(* ===== verification/KvvTxSafety.v ===== *)
(** * Transactions

    What a session between [enter] and [commit] guarantees, for a transactional
    and for a cloud store over any lawful store. *)
From S2P Require Import Prelude Ordered Types BTree Kvv KvvSpec KvvTx KvvSafety.

(** The entries of a commit log go past what the wrapped store holds. *)
Definition strict_over (m log : vmap) : Prop :=
  versions_u64 log /\ forall key vv vv0, log !! key = Some vv -> m !! key = Some vv0 -> vv0.1 < vv.1.

Lemma strict_over_empty (m : vmap) : strict_over m ∅.
Proof. split; [apply map_Forall_empty|]. intros key vv vv0 Hk. by rewrite lookup_empty in Hk. Qed.

Lemma strict_over_insert (m log : vmap) (key : string) (version : Z) (value : list Z) :
  strict_over m log -> u64 version -> (forall vv0, m !! key = Some vv0 -> vv0.1 < version) ->
  strict_over m (<[key := (version, value)]> log).
Proof.
  intros [Hu Hlt] Hv Hnew. split; [by apply versions_insert|]. intros k vv vv0.
  destruct (decide (k = key)) as [->|Hne].
  - rewrite lookup_insert_eq. intros [= <-] Hm. by apply Hnew.
  - rewrite lookup_insert_ne by done. apply Hlt.
Qed.

(** Such a log is a batch that the wrapped store accepts. *)
Lemma strict_over_batch (m log : vmap) :
  strict_over m log -> spec_put_batch m (btree_iter log) = Ok (log ∪ m).
Proof.
  intros [_ Hlt]. unfold spec_put_batch.
  assert (batch_ok m (btree_iter log) = true) as ->; [|by rewrite list_to_map_btree_iter].
  apply forallb_forall. intros [key [ver val]] Hin%list_elem_of_In%btree_iter_elem. unfold entry_ok. cbn [fst snd].
  destruct (m !! key) as [[ver0 val0]|] eqn:Hm; [|done]. specialize (Hlt key _ _ Hin Hm). cbn in Hlt.
  apply orb_true_iff. left. by apply Z.ltb_lt.
Qed.

Lemma log_batch_ok (log : vmap) :
  versions_u64 log -> NoDup (btree_iter log).*1 /\ Forall (fun kvv => u64 kvv.2.1) (btree_iter log).
Proof.
  intros Hu. split; [apply btree_iter_NoDup|]. apply Forall_forall. intros [k vv] Hkv%btree_iter_elem.
  exact (Hu k vv Hkv).
Qed.

(** A scan over the log and the wrapped store is a scan over their union. *)
Lemma prefix_entries_map (m : vmap) (prefix : string) :
  prefix_entries m prefix = btree_iter (filter (fun kv => starts_with prefix kv.1 = true) m).
Proof. by rewrite prefix_entries_filter, (btree_iter_filter (starts_with prefix)). Qed.

Lemma merge_prefix_union (log m : vmap) (prefix : string) :
  merge_prefix (Some log) prefix (prefix_entries m prefix) = prefix_entries (log ∪ m) prefix.
Proof.
  unfold merge_prefix. rewrite !prefix_entries_map, list_to_map_btree_iter. f_equal. apply map_eq. intros k.
  rewrite lookup_union, !map_lookup_filter, lookup_union.
  destruct (log !! k), (m !! k); cbn; repeat case_guard; done.
Qed.

(** ** The transactional store *)
Section TxSession.
Context {L : Type} `{KVVLaws L}.

(** The operations of a session. *)
Definition tx_op (op : kv_op) : bool :=
  match op with OpPutBatch _ | OpResetVersions => false | _ => true end.

Lemma tx_do_get (inner : L) (log : vmap) (key : string) :
  kv_inv inner -> Tx.do_get (mkTx inner (Some log)) log key = Ok ((log ∪ kv_view inner) !! key).
Proof.
  intros Hi. unfold Tx.do_get. rewrite lookup_union. destruct (log !! key) as [vv|]; cbn [tx_inner].
  - by destruct (kv_view inner !! key).
  - rewrite kv_get_spec by done. by destruct (kv_view inner !! key).
Qed.

Lemma tx_do_get_version (inner : L) (log : vmap) (key : string) :
  kv_inv inner -> Tx.do_get_version (mkTx inner (Some log)) log key = Ok (fst <$> (log ∪ kv_view inner) !! key).
Proof.
  intros Hi. unfold Tx.do_get_version. rewrite lookup_union. destruct (log !! key) as [[ver val]|]; cbn [tx_inner].
  - by destruct (kv_view inner !! key).
  - rewrite kv_get_version_spec by done. by destruct (kv_view inner !! key).
Qed.

(** What a write in a session does: the wrapped store stays, and the log and the
    store together change as the specification says. *)
Definition session_write (inner : L) (log : vmap) (out : TransactionalKVVStore L * res Error unit)
    (spec : res Error vmap) : Prop :=
  exists log', out.1 = mkTx inner (Some log') /\ strict_over (kv_view inner) log' /\
    (log' ∪ kv_view inner, match out.2 with Ok _ => Ok OutUnit | Err e => Err e | Panic => Panic end)
      = spec_write (log ∪ kv_view inner) spec.

Lemma strict_over_union (m log : vmap) (key : string) (version : Z) (value : list Z) :
  strict_over m log -> u64 version ->
  (forall vv0, (log ∪ m) !! key = Some vv0 -> vv0.1 < version) ->
  strict_over m (<[key := (version, value)]> log).
Proof.
  intros Hs Hv Hlt. apply strict_over_insert; [done|done|]. intros vv0 Hm.
  destruct (log !! key) as [vv|] eqn:Hl.
  - destruct Hs as [_ Hs]. specialize (Hs key vv vv0 Hl Hm). specialize (Hlt vv).
    rewrite (lookup_union_Some_l _ _ _ _ Hl) in Hlt. specialize (Hlt eq_refl). lia.
  - apply Hlt. by rewrite lookup_union_r.
Qed.

Lemma tx_put_with_version (inner : L) (log : vmap) (key : string) (version : Z) (value : list Z) :
  kv_inv inner -> strict_over (kv_view inner) log -> u64 version ->
  session_write inner log (Tx.put_with_version key version value (mkTx inner (Some log)))
    (spec_put_with_version (log ∪ kv_view inner) key version value).
Proof.
  intros Hi Hs Hv. unfold Tx.put_with_version, spec_put_with_version, entry_ok, session_write.
  rewrite get_bind. cbn [tx_commit_log]. rewrite tx_do_get by done. rewrite call_Ok_bind.
  pose proof (strict_over_union (kv_view inner) log key version value Hs Hv) as Hnew.
  destruct ((log ∪ kv_view inner) !! key) as [[ver val]|] eqn:Hk.
  - destruct (Z.ltb_spec version ver), (Z.ltb_spec ver version), (Z.eqb_spec version ver), (Z.eqb_spec ver version);
      try lia; cbn [orb andb].
    + by exists log.
    + exists (<[key := (version, value)]> log). split_and!; [done| |by rewrite insert_union_l].
      apply Hnew. by intros vv0 [= <-].
    + subst ver. destruct (decide (val = value)) as [->|Hne].
      * rewrite bool_decide_false, bool_decide_true by auto. exists log. split_and!; [done..|].
        cbn. by rewrite insert_id.
      * rewrite bool_decide_true, bool_decide_false by auto. by exists log.
  - exists (<[key := (version, value)]> log). split_and!; [done| |by rewrite insert_union_l].
    by apply Hnew.
Qed.

Lemma tx_put (inner : L) (log : vmap) (key : string) (value : list Z) :
  kv_inv inner -> strict_over (kv_view inner) log ->
  session_write inner log (Tx.put key value (mkTx inner (Some log)))
    (spec_put (log ∪ kv_view inner) key value).
Proof.
  intros Hi Hs. unfold Tx.put, spec_put. rewrite get_bind. unfold Tx.get_version. cbn [tx_commit_log].
  rewrite tx_do_get_version by done. rewrite call_Ok_bind.
  destruct (next_version _) as [v|e|] eqn:Hv; [|by exists log..]. rewrite call_Ok_bind. cbn [mbind res_bind].
  apply tx_put_with_version; [done..|]. by eapply next_version_u64.
Qed.

Lemma session_write_op (inner : L) (log : vmap) (m : method (TransactionalKVVStore L) Error unit)
    (spec : res Error vmap) :
  session_write inner log (m (mkTx inner (Some log))) spec ->
  exists log', (done_unit m (mkTx inner (Some log))).1 = mkTx inner (Some log') /\
    strict_over (kv_view inner) log' /\
    (log' ∪ kv_view inner, (done_unit m (mkTx inner (Some log))).2) = spec_write (log ∪ kv_view inner) spec.
Proof.
  intros (log' & Hs & Ho & Hw). exists log'. unfold done_unit, mbind, method_bind.
  destruct (m _) as [s' r]. cbn [fst snd] in *. rewrite <- Hw. by destruct r.
Qed.

Lemma tx_session_op (op : kv_op) (inner : L) (log : vmap) :
  kv_inv inner -> strict_over (kv_view inner) log -> op_ok op -> tx_op op = true ->
  exists log', (run_op op (mkTx inner (Some log))).1 = mkTx inner (Some log') /\
    strict_over (kv_view inner) log' /\
    (log' ∪ kv_view inner, (run_op op (mkTx inner (Some log))).2) = spec_op op (log ∪ kv_view inner).
Proof.
  intros Hi Hs Hop Ht. destruct op as [k v|k ver v|k|l|k|k|p|]; cbn [run_op spec_op op_ok] in *; try done.
  - apply session_write_op. by apply tx_put.
  - apply session_write_op. by apply tx_put_with_version.
  - apply session_write_op. by apply tx_put.
  - exists log. rewrite get_bind. cbn [kv_get TransactionalKVVStore_kvv]. unfold Tx.get. cbn [tx_commit_log].
    by rewrite tx_do_get.
  - exists log. rewrite get_bind. cbn [kv_get_version TransactionalKVVStore_kvv]. unfold Tx.get_version.
    cbn [tx_commit_log]. by rewrite tx_do_get_version.
  - exists log. rewrite get_bind. cbn [kv_get_prefix TransactionalKVVStore_kvv]. unfold Tx.get_prefix.
    cbn [tx_inner tx_commit_log]. rewrite kv_get_prefix_spec by done. cbn [mbind res_bind].
    by rewrite merge_prefix_union.
Qed.

Lemma tx_session_ops (ops : list kv_op) (inner : L) (log : vmap) :
  kv_inv inner -> strict_over (kv_view inner) log -> Forall op_ok ops -> Forall (fun op => tx_op op = true) ops ->
  exists log', (run_ops ops (mkTx inner (Some log))).1 = mkTx inner (Some log') /\
    strict_over (kv_view inner) log' /\
    (log' ∪ kv_view inner, (run_ops ops (mkTx inner (Some log))).2) = spec_ops ops (log ∪ kv_view inner).
Proof.
  intros Hi. revert log. induction ops as [|op ops IH]; intros log Hs Hops Ht; [by exists log|].
  apply Forall_cons in Hops as [Hop Hops]. apply Forall_cons in Ht as [Ht1 Ht].
  destruct (tx_session_op op inner log Hi Hs Hop Ht1) as (log1 & Hs1 & Hl1 & Ho1).
  cbn [run_ops spec_ops]. rewrite <- Ho1. destruct (run_op op _) as [s1 r]. cbn [fst snd] in *. subst s1.
  destruct (IH log1 Hl1 Hops Ht) as (log2 & Hs2 & Hl2 & Ho2). rewrite <- Ho2.
  destruct (run_ops ops _) as [s2 rs]. cbn [fst snd] in *. subst s2.
  destruct r; [by exists log2..|by exists log1].
Qed.

Lemma tx_commit_log_batch (inner : L) (log : vmap) :
  kv_inv inner -> strict_over (kv_view inner) log ->
  exists inner', Tx.commit (mkTx inner (Some log)) = (mkTx inner' None, Ok tt) /\ kv_inv inner' /\
    kv_view inner' = log ∪ kv_view inner.
Proof.
  intros Hi Hs. unfold Tx.commit. rewrite get_bind. cbn [tx_commit_log]. unfold Tx.set_log, mbind, method_bind.
  destruct (bool_decide_reflect (log = ∅)) as [->|_].
  - exists inner. by rewrite map_empty_union.
  - destruct (log_batch_ok log (proj1 Hs)) as [Hn Hu].
    pose proof (kv_put_batch_spec inner (btree_iter log) Hi Hn Hu) as [Hinv Hr].
    rewrite strict_over_batch in Hr by done. unfold Tx.inner. cbn [tx_inner].
    destruct (kv_put_batch _ inner) as [inner' r]. cbn [fst snd tx_commit_log] in *. destruct Hr as [-> Hv].
    by exists inner'.
Qed.

(** C20: A transaction is atomic and isolated over any lawful store: between [enter]
    and [commit] every put, delete, lookup and scan answers as the wrapped store
    itself would have answered, the wrapped store does not change before [commit],
    [prepare] lists what [commit] writes, and [commit] succeeds and leaves the
    wrapped store as if the operations had been made on it directly. *)
Theorem transaction_atomic (ops : list kv_op) (inner : L) :
  kv_inv inner -> Forall op_ok ops -> Forall (fun op => tx_op op = true) ops ->
  let direct := run_ops ops inner in
  exists s1 s2 s3 mutations,
    Tx.enter (Tx.new inner) = (s1, Ok tt) /\
    run_ops ops s1 = (s2, direct.2) /\ s2.(tx_inner) = inner /\
    Tx.prepare s2 = (s2, Ok mutations) /\
    spec_put_batch (kv_view inner) mutations = Ok (kv_view direct.1) /\
    Tx.commit s2 = (s3, Ok tt) /\ s3.(tx_commit_log) = None /\ kv_inv s3.(tx_inner) /\
    kv_view s3.(tx_inner) = kv_view direct.1.
Proof.
  intros Hi Hops Ht. cbv zeta. destruct (lawful_ops ops inner Hi Hops) as [_ Hd].
  destruct (tx_session_ops ops inner ∅ Hi (strict_over_empty _) Hops Ht) as (log & Hs2 & Hl & Ho).
  rewrite map_empty_union, <- Hd in Ho. injection Ho as Hv Hout.
  destruct (tx_commit_log_batch inner log Hi Hl) as (inner' & Hc & Hi' & Hv').
  exists (mkTx inner (Some ∅)), (mkTx inner (Some log)), (mkTx inner' None), (btree_iter log).
  split_and!; try done; [| |cbn [tx_inner]; by rewrite Hv', Hv].
  - destruct (run_ops ops (mkTx _ _)) as [s2 outs]. cbn [fst snd] in *. by subst.
  - rewrite strict_over_batch by done. by rewrite Hv.
Qed.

= = = = =

> _TASK ITEM_
Of the lines above, extract only those from the line with "- exists log. rewrite get_bind. cbn [kv_get_version" to the line with "Lemma tx_session_ops (ops", both included, exactly as written.

> _EXPECTED OUTPUT_
  - exists log. rewrite get_bind. cbn [kv_get_version TransactionalKVVStore_kvv]. unfold Tx.get_version.
    cbn [tx_commit_log]. by rewrite tx_do_get_version.
  - exists log. rewrite get_bind. cbn [kv_get_prefix TransactionalKVVStore_kvv]. unfold Tx.get_prefix.
    cbn [tx_inner tx_commit_log]. rewrite kv_get_prefix_spec by done. cbn [mbind res_bind].
    by rewrite merge_prefix_union.
Qed.

Lemma tx_session_ops (ops : list kv_op) (inner : L) (log : vmap) :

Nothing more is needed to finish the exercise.